In the rematch in Las Vegas on Saturday night, Fury came in almost 17-pounds heavier and was able to bully and back up Wilder throughout the fight, dropping him twice before the corner threw in the towel in the seventh.
It was a vastly different gameplan than he had in the first fight under Davison.
“What’s most important to me is Tyson being victorious,” Davison told Jim White on talkSPORT. “I’ve got many years in this sport.
“Tyson had said to me he wanted to adopt a more aggressive approach to it.
“It proved to be the right decision for him and obviously I wanted him to be victorious more than anything.
“So as well as a coach and fighter relationship, we had a friendship that was more than anything else.

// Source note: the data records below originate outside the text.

(* ===== verification/Pipeline.v ===== *)
(** * The processor pipeline (processor.go, enrich.go)

    The single extension seam: every built-in processor with its state, user
    functions, and [runPipeline]. *)
From S2P Require Import Prelude GoStd Level Field Record Redaction Sampling Dedup.
Import GoTime.
Local Open Scope Z_scope.

(** ** enrich.go *)
Definition ContextWith (ctx : Context) (fields : list Field) : Context :=
  let prev := default [] (ctx_fields ctx) in CFields (prev ++ fields) :: ctx.

(** [TraceExtractor]: trace and span id when the context carries them. *)
Abbreviation TraceExtractor := (list CtxVal -> option (string * string)).

Record EnrichProcessor := mkEnrich { Extractors : list TraceExtractor; TraceKey : string; SpanKey : string }.
Definition NewEnrichProcessor (ex : list TraceExtractor) : EnrichProcessor := mkEnrich ex "trace_id" "span_id".

Fixpoint extract_first (exs : list TraceExtractor) (ctx : Context) : option (string * string) :=
  match exs with
  | [] => None
  | ex :: exs' => match ex ctx with Some ids => Some ids | None => extract_first exs' ctx end
  end.

Definition EnrichProcessor_Process (e : EnrichProcessor) (ctx : option Context) (r : LogRecord) : LogRecord :=
  let ctx := match ctx with None => r_Ctx r | Some c => Some c end in
  match ctx with
  | None => r
  | Some c =>
      let r := match ctx_fields c with Some bound => set_Fields (r_Fields r ++ bound) r | None => r end in
      let tk := if String.eqb (TraceKey e) "" then "trace_id" else TraceKey e in
      let sk := if String.eqb (SpanKey e) "" then "span_id" else SpanKey e in
      match extract_first (Extractors e) c with
      | None => r
      | Some (tid, sid) =>
          let r := if String.eqb tid "" then r else AddField (FString tk tid) r in
          if String.eqb sid "" then r else AddField (FString sk sid) r
      end
  end.

(** ** processor.go [Processor], [ProcessorFunc], [runPipeline] *)
Inductive Processor :=
| PRedact (p : RedactProcessor)
| PPath (p : PathRedactor)
| PSample (p : SampleProcessor)
| PDedup (p : DedupProcessor)
| PEnrich (p : EnrichProcessor)
| PFunc (f : option (list CtxVal) -> LogRecord -> LogRecord * option error).

Section Pipe.
Context {env : GoEnv}.

(** [now] is the clock during the call. *)
Definition Process (now : Time) (p : Processor) (ctx : option Context) (r : LogRecord) :
    Processor * LogRecord * option error :=
  match p with
  | PRedact q => (p, RedactProcessor_Process q r, None)
  | PPath q => (p, PathRedactor_Process q r, None)
  | PSample q => let '(q', e) := SampleProcessor_Process q r in (PSample q', r, e)
  | PDedup q => let '(q', r', e) := DedupProcessor_Process q now r in (PDedup q', r', e)
  | PEnrich q => (p, EnrichProcessor_Process q ctx r, None)
  | PFunc f => let '(r', e) := f ctx r in (p, r', e)
  end.

Fixpoint runPipeline (now : Time) (ps : list Processor) (ctx : option Context) (r : LogRecord) :
    list Processor * LogRecord * option error :=
  match ps with
  | [] => ([], r, None)
  | p :: ps' =>
      let '(p', r', e) := Process now p ctx r in
      match e with
      | Some err => (p' :: ps', r', Some err)
      | None => let '(ps'', r'', e') := runPipeline now ps' ctx r' in (p' :: ps'', r'', e')
      end
  end.

Lemma runPipeline_app now ps1 ps2 ctx r :
  runPipeline now (ps1 ++ ps2) ctx r =
  let '(ps1', r1, e1) := runPipeline now ps1 ctx r in
  match e1 with
  | Some err => (ps1' ++ ps2, r1, Some err)
  | None => let '(ps2', r2, e2) := runPipeline now ps2 ctx r1 in (ps1' ++ ps2', r2, e2)
  end.
Proof.
  revert r. induction ps1 as [|p ps1 IH]; intros r; cbn [app runPipeline].
  - by destruct (runPipeline now ps2 ctx r) as [[ps2' r2] e2].
  - destruct (Process now p ctx r) as [[p' r'] [err|]]; [done|]. rewrite IH.
    destruct (runPipeline now ps1 ctx r') as [[ps1' r1] [err|]]; [done|].
    by destruct (runPipeline now ps2 ctx r1) as [[ps2' r2] e2].
Qed.

Lemma runPipeline_length now ps ctx r : length (runPipeline now ps ctx r).1.1 = length ps.
Proof.
  revert r. induction ps as [|p ps IH]; intros r; [done|]. cbn [runPipeline].
  destruct (Process now p ctx r) as [[p' r'] [err|]]; [done|].
  specialize (IH r'). destruct (runPipeline now ps ctx r') as [[ps'' r''] e']. simpl in *. lia.
Qed.

(** A drop short-circuits: if the processors before [p] pass the record and [p]
    returns an error, the pipeline returns that error and the processors after [p]
    are not run at all: their state (counters, windows) is what it was. A pipeline
    without an error runs all of them, in order, each on the previous one's record. *)
Theorem pipeline_short_circuit now ps1 p ps2 ctx r ps1' r1 p' r2 e :
  runPipeline now ps1 ctx r = (ps1', r1, None) ->
  Process now p ctx r1 = (p', r2, e) ->
  runPipeline now (ps1 ++ p :: ps2) ctx r =
  match e with
  | Some err => (ps1' ++ p' :: ps2, r2, Some err)
  | None => let '(ps2', r3, e') := runPipeline now ps2 ctx r2 in (ps1' ++ p' :: ps2', r3, e')
  end.
Proof.
  intros H1 H2. rewrite runPipeline_app, H1. cbn [runPipeline]. rewrite H2.
  destruct e; [done|]. by destruct (runPipeline now ps2 ctx r2) as [[? ?] ?].
Qed.

(** Redacting last: nothing denied leaves a pipeline that ends in a redactor. *)
Lemma redact_last now ps q ctx r ps' r' :
  runPipeline now (ps ++ [PRedact q]) ctx r = (ps', r', None) ->
  Forall (fun f => Key f ∈ Deny q -> exists c, Value f = VString c /\
            c = if String.eqb (Censor q) "" then "[REDACTED]" else Censor q) (r_Fields r').
Proof.
  rewrite runPipeline_app. destruct (runPipeline now ps ctx r) as [[ps1 r1] [err|]]; [done|].
  cbn [runPipeline Process]. intros [= _ <-]. cbn [RedactProcessor_Process r_Fields set_Fields].
  apply Forall_map, Forall_true. intros f. unfold redact_one. case_bool_decide; [|done].
  intros _. eauto.
Qed.

Lemma EnrichProcessor_fields e c r :
  exists extra, r_Fields (EnrichProcessor_Process e (Some c) r) = r_Fields r ++ default [] (ctx_fields c) ++ extra /\
    Forall (fun f => knd f = kindString) extra /\ (length extra <= 2)%nat.
Proof.
  unfold EnrichProcessor_Process.
  set (r0 := match ctx_fields c with Some bound => _ | None => r end).
  assert (Hr0 : r_Fields r0 = r_Fields r ++ default [] (ctx_fields c))
    by (unfold r0; destruct (ctx_fields c); simpl; [done|by rewrite app_nil_r]).
  destruct (extract_first _ _) as [[tid sid]|];
    [|exists []; rewrite !app_nil_r, Hr0; split_and!; [done|constructor|simpl; lia]].
  destruct (String.eqb tid ""), (String.eqb sid ""); cbn [AddField set_Fields r_Fields]; rewrite ?Hr0, <-?app_assoc.
  - exists []. rewrite !app_nil_r. split_and!; [done|constructor|simpl; lia].
  - eexists [_]. split_and!; [done|by repeat constructor|simpl; lia].
  - eexists [_]. split_and!; [done|by repeat constructor|simpl; lia].
  - eexists [_; _]. split_and!; [done|by repeat constructor|simpl; lia].
Qed.
End Pipe.

Lemma pipeline_short_circuit_witness :
  runPipeline (env:=demo_env) (mkTime 5 UTC) ([] ++ PSample (NewSampleProcessor 0 2) :: [PSample (NewSampleProcessor 9 9)]) None (rec_at 9 "m") =
  ([PSample (mkSample 0 2 LevelError 1 1); PSample (NewSampleProcessor 9 9)], rec_at 9 "m", Some ErrDrop).
Proof.
  exact (pipeline_short_circuit (env:=demo_env) (mkTime 5 UTC) [] (PSample (NewSampleProcessor 0 2))
    [PSample (NewSampleProcessor 9 9)] None (rec_at 9 "m") [] (rec_at 9 "m")
    (PSample (mkSample 0 2 LevelError 1 1)) (rec_at 9 "m") (Some ErrDrop) eq_refl eq_refl).
Defined.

“I wanted him to win and if that meant I was going to be there and – put bluntly – if it meant that I wasn’t going to gain from it financially, that doesn’t matter.
“As long as what was best for him, and it proved to be the right decision.”
Davison revealed that he had previous discussions with Fury about applying a more aggressive approach in the rematch.
“Tyson had actually said to me quite a while ago that he wanted to start fast and start hard against Deontay Wilder,” he said.
“But he actually said it to me and I said to him, ‘There are a couple of ways you can go about it; you can Hagler-Hearns on him or you can Sugar Ray Leonard-Hearns him.
“And a mix of that approach is what we was talking about. But for him to actually go out there and do that showed an enormous amount of minerals – let’s put it that way.”